Le rapport qualité-prix, l’avance technologique et l’écosystème logiciel de DJI sont aujourd’hui sans équivalent. Une interdiction pourrait forcer les utilisateurs à se tourner vers des alternatives américaines (Skydio), européennes (Parrot) ou israéliennes, souvent plus coûteuses ou moins abouties technologiquement.
La question du géorepérage : outil de sécurité ou source d’inquiétude ?
Récemment, DJI a également modifié ses systèmes de géorepérage, qui empêchent les drones de survoler certaines zones sensibles. Désormais, ce système est moins restrictif et demande plus de responsabilité de la part de l’utilisateur.
Si DJI y voit une mesure de transfert de responsabilité, certains observateurs y voient un risque accru d’intrusions dans des zones interdites — comme les bases militaires, les aéroports ou les centrales électriques. Le débat reste vif.
Quelle suite pour DJI et pour l’industrie des drones ?
Si la loi américaine est votée, elle pourrait créer un précédent lourd de conséquences. D’autres pays alliés des États-Unis pourraient suivre, ce qui fragiliserait la position de DJI sur le marché mondial. En 2023, la firme détenait encore plus de 70 % du marché mondial des drones civils.
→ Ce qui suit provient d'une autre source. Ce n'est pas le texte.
(** A clean text is a fixed point of every pass but the last: the
    cleanup trims it. *)
Lemma cleanedText_fixed s : cleanedText s -> cleanGlmMarkdown s = trim s.
Proof.
  intros [Hlines Hrun].
  assert (Hcr : ~ In 13 s).
  { intros [?|(l & Hl & Hc)]%text_chars; [lia|].
    rewrite List.Forall_forall in Hlines.
    now destruct (Hlines l Hl) as (_ & H & _). }
  assert (Hfirst : cleanedLines s = s).
  { unfold cleanedLines, replaceAll, replaceRe.
    rewrite (replaceFrom_quiet (literal [13; 10])) by now apply literal_quiet.
    rewrite (replaceFrom_quiet (literal [13])) by now apply literal_quiet.
    rewrite (replaceFrom_quiet blanksBeforeBreak)
      by (apply (blanks_quiet None []); now apply cleanedText_lines_trimmed).
    rewrite (replaceFrom_quiet breakRun) by now apply breakRun_quiet.
    assert (Hkeep : flat_map cleanLine (split [10] s) = split [10] s).
    { induction Hlines as [|l ls (Hl & _) _ IH]; [reflexivity|].
      cbn [flat_map]. now rewrite Hl, IH. }
    fold (splitRe (literal [10]) s). fold (split [10] s). rewrite Hkeep.
    unfold split, splitRe. apply join_split. }
  unfold cleanGlmMarkdown. rewrite Hfirst. unfold replaceRe.
  destruct domainToken_local as (D1 & D2 & D3).
  destruct blankRun_local as (B1 & B2 & B3).
  rewrite (replaceFrom_quiet domainToken).
  2:{ rewrite (firesIn_lines domainToken D1 D2 D3).
      apply not_true_iff_false. intros (l & Hl & Hf)%existsb_exists.
      rewrite List.Forall_forall in Hlines.
      destruct (Hlines l Hl) as (_ & _ & H & _). congruence. }
  rewrite (replaceFrom_quiet blankRun).
  2:{ rewrite (firesIn_lines blankRun B1 B2 B3).
      apply not_true_iff_false. intros (l & Hl & Hf)%existsb_exists.
      rewrite List.Forall_forall in Hlines.
      destruct (Hlines l Hl) as (_ & _ & _ & H). congruence. }
  now rewrite (replaceFrom_quiet breakRun) by now apply breakRun_quiet.
Qed.

(** *** What the first half of the cleanup leaves *)

Lemma normalized_no_return s :
  ~ In 13 (replaceAll [13] [10] s).
Proof.
  unfold replaceAll, replaceRe. rewrite replaceFrom_single.
  intros (c & _ & H)%in_flat_map.
  destruct (Z.eqb_spec 13 c) as [E|Hc]; destruct H as [H|[]]; lia.
Qed.

Lemma cleanedLines_pushed x l :
  In l (flat_map cleanLine
          (split [10]
             (replaceRe breakRun [10; 10]
                (replaceRe blanksBeforeBreak [10]
                   (replaceAll [13] [10] (replaceAll [13; 10] [10] x)))))) ->
  cleanLine l = [l] /\ ~ In 13 l /\ ~ In 10 l.
Proof.
  intros (line & Hline & Hl)%in_flat_map. split; [|split].
  - now apply (cleanLine_pushed line).
  - intros H%(cleanLine_chars line l 13 Hl)%(split_chars _ line 13 Hline).
    apply replaceFrom_chars in H as [H|[H|[H|[]]]]; try lia.
    apply replaceFrom_chars in H as [H|[H|[]]]; try lia.
    now apply normalized_no_return in H.
  - intros H%(cleanLine_chars line l 10 Hl).
    pose proof (split_no_break
      (replaceRe breakRun [10; 10]
         (replaceRe blanksBeforeBreak [10]
            (replaceAll [13] [10] (replaceAll [13; 10] [10] x))))) as Hno.
    rewrite List.Forall_forall in Hno. now apply (Hno line).
Qed.

Lemma settled_lines s l :
  settled s = true -> In l (split [10] s) ->
  firesIn domainToken None l = false /\ firesIn blankRun None l = false.
Proof.
  unfold settled. intros [Hd Hb]%andb_true_iff Hl.
  apply negb_true_iff in Hd, Hb.
  destruct domainToken_local as (D1 & D2 & D3).
  destruct blankRun_local as (B1 & B2 & B3).
  rewrite (firesIn_lines domainToken D1 D2 D3) in Hd.
  rewrite (firesIn_lines blankRun B1 B2 B3) in Hb.
  split; apply not_true_iff_false; intros Hf.
  - assert (existsb (firesIn domainToken None) (split [10] s) = true)
      by (apply existsb_exists; eauto).
    congruence.
  - assert (existsb (firesIn blankRun None) (split [10] s) = true)
      by (apply existsb_exists; eauto).
    congruence.
Qed.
À l’inverse, cette interdiction pourrait favoriser le développement de solutions nationales, relançant une dynamique industrielle autour du drone « made in USA » — un objectif affiché depuis l’ère Trump mais encore timide.
Conclusion : au-delà du drone, une bataille pour la souveraineté technologique
Cette affaire DJI illustre parfaitement la complexité des tensions sino-américaines : technologie, sécurité nationale, droits humains et compétition économique s’y entremêlent. Derrière la simple question « Faut-il interdire DJI ? », c’est tout un pan de la stratégie numérique mondiale qui est en jeu.